### WHAT IS REQUIRED
Count every line in the data that contains the word "false", then report that number alone.

### DATA UNDER STUDY
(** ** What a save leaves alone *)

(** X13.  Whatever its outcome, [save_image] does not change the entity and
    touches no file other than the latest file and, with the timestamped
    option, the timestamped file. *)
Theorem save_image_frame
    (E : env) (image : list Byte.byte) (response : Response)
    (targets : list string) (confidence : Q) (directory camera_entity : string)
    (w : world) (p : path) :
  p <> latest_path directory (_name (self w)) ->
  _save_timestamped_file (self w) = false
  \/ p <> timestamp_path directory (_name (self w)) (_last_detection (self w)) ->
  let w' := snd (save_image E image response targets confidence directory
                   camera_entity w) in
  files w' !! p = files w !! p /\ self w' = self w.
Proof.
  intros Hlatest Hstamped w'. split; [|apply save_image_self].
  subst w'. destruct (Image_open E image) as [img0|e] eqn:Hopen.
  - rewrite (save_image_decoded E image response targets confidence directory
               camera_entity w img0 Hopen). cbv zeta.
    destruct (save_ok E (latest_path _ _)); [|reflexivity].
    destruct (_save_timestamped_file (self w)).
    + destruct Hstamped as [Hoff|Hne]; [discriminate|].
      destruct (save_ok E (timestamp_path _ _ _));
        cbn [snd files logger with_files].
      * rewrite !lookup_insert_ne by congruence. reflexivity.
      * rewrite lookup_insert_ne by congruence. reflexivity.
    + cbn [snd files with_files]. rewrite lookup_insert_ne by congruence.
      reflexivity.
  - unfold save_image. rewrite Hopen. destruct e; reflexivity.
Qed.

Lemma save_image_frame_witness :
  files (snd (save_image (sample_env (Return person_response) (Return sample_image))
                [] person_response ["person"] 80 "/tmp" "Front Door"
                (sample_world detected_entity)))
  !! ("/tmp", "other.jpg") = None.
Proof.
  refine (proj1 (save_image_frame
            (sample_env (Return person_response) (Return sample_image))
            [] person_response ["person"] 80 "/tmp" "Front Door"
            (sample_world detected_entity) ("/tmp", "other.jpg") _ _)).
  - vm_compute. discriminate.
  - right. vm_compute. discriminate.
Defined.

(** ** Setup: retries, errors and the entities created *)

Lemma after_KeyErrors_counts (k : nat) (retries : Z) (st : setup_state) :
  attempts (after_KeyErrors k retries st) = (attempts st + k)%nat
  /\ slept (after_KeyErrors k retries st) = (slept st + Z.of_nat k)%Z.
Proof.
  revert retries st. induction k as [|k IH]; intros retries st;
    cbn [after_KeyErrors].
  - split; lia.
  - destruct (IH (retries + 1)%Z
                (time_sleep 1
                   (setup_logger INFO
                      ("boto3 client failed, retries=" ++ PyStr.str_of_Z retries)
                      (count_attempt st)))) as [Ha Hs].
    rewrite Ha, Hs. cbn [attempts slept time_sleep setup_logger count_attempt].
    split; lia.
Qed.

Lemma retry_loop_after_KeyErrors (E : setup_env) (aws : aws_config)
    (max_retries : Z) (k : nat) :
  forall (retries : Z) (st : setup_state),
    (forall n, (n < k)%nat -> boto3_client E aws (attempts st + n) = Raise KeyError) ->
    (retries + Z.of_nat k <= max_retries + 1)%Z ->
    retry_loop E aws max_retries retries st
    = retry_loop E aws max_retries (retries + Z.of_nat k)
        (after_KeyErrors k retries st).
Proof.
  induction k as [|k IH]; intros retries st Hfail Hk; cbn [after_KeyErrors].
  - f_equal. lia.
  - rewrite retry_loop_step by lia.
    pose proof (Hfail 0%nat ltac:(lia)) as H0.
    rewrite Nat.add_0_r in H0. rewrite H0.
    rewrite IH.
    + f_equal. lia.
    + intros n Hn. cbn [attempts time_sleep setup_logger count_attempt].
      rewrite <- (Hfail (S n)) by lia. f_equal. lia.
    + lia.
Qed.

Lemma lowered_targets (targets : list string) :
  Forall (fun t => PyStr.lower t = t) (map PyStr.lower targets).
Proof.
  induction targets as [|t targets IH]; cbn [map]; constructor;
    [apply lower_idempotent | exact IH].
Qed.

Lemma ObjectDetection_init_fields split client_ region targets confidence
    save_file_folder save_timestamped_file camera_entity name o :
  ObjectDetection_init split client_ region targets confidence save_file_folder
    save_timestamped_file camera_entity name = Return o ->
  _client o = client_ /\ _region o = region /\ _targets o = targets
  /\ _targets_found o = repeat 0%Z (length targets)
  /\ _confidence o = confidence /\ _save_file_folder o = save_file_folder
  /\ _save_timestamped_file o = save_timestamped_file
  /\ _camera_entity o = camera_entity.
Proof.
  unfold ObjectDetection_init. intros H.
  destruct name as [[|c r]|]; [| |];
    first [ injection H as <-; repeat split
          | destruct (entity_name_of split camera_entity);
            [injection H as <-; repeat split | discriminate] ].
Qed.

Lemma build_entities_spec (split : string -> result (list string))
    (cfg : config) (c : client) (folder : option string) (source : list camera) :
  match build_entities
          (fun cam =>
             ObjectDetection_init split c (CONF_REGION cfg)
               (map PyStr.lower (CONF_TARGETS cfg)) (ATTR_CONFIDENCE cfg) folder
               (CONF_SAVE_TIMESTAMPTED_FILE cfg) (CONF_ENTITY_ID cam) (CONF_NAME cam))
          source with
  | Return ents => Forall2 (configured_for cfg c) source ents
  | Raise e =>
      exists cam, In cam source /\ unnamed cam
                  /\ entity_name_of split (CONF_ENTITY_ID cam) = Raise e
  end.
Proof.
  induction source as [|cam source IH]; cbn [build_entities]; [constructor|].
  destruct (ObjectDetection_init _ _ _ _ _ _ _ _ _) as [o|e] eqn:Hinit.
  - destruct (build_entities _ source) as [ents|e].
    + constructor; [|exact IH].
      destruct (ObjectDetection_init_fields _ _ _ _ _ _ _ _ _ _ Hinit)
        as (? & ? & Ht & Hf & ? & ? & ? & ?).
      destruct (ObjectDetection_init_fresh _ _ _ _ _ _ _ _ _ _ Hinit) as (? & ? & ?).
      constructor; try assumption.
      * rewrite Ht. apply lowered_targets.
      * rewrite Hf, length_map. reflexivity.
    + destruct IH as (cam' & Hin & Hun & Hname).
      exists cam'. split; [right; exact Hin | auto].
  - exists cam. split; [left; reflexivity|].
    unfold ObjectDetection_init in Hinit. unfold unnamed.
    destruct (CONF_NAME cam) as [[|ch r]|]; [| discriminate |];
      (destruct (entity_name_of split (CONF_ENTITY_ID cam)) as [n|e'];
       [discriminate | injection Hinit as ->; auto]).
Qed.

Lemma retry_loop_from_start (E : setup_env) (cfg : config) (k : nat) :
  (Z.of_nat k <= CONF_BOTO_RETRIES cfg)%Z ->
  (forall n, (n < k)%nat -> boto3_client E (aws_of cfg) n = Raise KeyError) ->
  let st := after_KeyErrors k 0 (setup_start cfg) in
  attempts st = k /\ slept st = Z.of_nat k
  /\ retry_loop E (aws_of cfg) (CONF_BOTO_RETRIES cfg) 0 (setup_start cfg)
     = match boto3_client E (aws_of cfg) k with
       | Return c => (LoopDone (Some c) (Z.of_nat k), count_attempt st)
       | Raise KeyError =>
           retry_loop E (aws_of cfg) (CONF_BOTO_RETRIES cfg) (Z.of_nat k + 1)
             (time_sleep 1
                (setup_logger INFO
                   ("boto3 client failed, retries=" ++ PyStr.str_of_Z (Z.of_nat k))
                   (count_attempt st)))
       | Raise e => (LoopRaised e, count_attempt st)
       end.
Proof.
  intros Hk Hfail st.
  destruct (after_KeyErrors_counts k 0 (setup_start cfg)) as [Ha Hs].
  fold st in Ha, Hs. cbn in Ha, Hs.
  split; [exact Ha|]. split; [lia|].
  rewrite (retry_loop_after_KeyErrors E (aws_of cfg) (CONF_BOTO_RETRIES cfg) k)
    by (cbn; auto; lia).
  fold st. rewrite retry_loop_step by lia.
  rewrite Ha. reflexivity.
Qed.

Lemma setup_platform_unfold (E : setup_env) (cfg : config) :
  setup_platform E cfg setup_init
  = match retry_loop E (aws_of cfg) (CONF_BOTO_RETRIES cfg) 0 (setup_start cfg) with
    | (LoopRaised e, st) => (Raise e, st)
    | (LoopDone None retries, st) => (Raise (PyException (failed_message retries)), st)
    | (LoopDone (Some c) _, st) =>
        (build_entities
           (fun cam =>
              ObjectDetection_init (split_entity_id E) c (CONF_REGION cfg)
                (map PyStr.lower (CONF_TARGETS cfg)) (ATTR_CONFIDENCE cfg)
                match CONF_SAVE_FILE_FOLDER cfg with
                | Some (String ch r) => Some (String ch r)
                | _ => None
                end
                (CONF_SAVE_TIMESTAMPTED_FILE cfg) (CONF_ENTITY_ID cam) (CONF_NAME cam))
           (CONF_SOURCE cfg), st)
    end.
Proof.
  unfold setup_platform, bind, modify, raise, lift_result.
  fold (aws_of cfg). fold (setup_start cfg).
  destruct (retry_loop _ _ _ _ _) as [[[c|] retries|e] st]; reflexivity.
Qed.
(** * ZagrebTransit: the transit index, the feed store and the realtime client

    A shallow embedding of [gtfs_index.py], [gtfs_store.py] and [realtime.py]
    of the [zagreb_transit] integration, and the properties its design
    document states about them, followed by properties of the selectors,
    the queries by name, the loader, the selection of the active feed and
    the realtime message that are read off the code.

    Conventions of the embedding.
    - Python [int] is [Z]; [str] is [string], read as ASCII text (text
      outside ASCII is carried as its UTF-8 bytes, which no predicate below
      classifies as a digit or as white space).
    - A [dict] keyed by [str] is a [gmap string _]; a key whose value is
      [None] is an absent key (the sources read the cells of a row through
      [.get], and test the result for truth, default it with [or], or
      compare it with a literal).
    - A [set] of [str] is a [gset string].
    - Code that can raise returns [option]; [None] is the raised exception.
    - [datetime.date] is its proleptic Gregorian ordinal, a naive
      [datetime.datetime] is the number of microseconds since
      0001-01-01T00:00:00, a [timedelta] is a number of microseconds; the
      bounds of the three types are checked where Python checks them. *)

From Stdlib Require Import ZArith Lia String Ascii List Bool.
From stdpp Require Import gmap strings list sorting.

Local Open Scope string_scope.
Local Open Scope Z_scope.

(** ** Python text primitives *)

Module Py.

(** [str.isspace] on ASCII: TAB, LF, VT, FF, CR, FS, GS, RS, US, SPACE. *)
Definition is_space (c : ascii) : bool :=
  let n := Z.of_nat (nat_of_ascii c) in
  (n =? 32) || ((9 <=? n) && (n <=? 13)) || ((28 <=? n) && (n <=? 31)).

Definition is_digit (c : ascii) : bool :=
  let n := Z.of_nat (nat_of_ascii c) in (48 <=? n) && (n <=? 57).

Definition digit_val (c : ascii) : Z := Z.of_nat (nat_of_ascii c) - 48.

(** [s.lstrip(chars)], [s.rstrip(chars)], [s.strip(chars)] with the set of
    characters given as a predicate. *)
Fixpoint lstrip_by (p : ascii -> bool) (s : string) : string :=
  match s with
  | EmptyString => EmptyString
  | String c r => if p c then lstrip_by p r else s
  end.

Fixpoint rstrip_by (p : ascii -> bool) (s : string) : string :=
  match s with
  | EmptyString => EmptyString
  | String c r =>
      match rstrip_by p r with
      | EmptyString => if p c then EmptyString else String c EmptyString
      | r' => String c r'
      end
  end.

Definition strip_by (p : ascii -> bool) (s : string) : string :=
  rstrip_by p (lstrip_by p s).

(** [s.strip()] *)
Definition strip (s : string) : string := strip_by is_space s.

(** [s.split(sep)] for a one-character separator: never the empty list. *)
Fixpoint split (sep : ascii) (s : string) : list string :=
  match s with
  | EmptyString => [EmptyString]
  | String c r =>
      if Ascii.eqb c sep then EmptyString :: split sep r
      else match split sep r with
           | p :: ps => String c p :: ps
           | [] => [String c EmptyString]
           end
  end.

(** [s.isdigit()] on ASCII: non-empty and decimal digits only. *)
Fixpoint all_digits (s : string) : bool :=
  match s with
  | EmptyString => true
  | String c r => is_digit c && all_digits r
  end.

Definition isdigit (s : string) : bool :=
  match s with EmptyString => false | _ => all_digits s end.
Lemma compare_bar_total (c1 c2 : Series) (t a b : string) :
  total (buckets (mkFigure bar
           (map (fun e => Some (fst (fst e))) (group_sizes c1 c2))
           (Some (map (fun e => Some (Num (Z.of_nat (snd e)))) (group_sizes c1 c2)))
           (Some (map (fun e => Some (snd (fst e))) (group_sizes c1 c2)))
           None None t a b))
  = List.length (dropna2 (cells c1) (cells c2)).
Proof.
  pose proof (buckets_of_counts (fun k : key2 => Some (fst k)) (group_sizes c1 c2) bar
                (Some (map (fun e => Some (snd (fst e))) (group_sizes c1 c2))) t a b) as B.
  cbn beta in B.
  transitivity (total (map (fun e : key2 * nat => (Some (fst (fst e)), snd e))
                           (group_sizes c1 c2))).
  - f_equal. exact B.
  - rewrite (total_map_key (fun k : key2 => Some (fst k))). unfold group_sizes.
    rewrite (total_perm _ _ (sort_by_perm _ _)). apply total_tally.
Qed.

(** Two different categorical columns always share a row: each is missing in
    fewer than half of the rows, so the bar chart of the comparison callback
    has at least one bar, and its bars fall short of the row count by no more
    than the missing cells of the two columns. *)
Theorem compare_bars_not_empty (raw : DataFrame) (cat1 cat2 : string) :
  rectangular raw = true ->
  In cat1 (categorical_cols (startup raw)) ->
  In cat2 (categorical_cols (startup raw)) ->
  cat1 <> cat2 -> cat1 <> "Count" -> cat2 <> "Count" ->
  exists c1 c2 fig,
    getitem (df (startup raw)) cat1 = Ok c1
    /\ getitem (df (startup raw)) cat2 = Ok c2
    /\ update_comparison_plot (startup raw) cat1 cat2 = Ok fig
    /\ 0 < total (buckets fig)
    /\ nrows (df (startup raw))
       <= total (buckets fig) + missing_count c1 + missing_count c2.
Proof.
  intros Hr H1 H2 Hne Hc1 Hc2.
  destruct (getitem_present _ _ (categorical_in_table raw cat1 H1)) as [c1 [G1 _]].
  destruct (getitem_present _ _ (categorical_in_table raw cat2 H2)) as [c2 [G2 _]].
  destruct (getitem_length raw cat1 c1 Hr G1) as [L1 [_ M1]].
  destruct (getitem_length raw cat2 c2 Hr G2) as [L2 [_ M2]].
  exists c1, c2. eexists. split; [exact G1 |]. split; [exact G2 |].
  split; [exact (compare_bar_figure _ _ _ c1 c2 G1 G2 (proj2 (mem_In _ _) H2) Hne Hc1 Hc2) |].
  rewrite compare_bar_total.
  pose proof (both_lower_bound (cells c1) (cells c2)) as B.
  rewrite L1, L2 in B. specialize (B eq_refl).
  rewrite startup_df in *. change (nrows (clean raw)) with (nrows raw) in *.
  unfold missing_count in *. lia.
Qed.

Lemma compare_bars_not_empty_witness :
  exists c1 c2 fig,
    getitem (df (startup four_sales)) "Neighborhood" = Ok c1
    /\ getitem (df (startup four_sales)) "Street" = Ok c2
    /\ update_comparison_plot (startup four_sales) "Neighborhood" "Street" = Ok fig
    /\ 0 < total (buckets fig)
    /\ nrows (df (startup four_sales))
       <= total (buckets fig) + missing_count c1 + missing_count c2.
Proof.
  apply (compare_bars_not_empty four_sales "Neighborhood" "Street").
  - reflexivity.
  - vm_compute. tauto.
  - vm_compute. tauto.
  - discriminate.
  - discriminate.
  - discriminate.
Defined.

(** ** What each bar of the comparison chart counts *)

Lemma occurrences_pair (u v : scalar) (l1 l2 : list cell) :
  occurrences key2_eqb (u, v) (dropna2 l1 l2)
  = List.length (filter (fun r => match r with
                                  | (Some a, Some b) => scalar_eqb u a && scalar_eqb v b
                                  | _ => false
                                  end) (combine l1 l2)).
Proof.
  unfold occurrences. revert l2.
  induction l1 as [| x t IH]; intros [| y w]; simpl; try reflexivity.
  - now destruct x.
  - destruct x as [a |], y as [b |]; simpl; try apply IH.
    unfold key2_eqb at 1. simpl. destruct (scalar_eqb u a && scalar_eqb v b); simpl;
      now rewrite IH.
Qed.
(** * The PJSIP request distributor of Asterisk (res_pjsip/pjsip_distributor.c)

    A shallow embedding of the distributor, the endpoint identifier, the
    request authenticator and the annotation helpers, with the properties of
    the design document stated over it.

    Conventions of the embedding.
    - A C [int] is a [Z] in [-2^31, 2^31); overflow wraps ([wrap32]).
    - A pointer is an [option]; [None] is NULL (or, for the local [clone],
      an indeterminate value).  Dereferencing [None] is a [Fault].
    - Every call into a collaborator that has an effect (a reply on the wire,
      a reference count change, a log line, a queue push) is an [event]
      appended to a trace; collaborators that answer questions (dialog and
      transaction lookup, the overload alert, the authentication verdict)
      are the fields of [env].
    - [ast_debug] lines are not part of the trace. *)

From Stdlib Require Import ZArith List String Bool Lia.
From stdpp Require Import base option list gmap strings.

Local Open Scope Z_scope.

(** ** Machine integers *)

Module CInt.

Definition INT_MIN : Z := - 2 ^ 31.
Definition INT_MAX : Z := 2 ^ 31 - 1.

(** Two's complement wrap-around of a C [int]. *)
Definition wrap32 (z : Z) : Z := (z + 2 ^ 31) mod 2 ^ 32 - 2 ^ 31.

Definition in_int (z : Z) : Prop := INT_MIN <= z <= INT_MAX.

### YOUR RESPONSE
3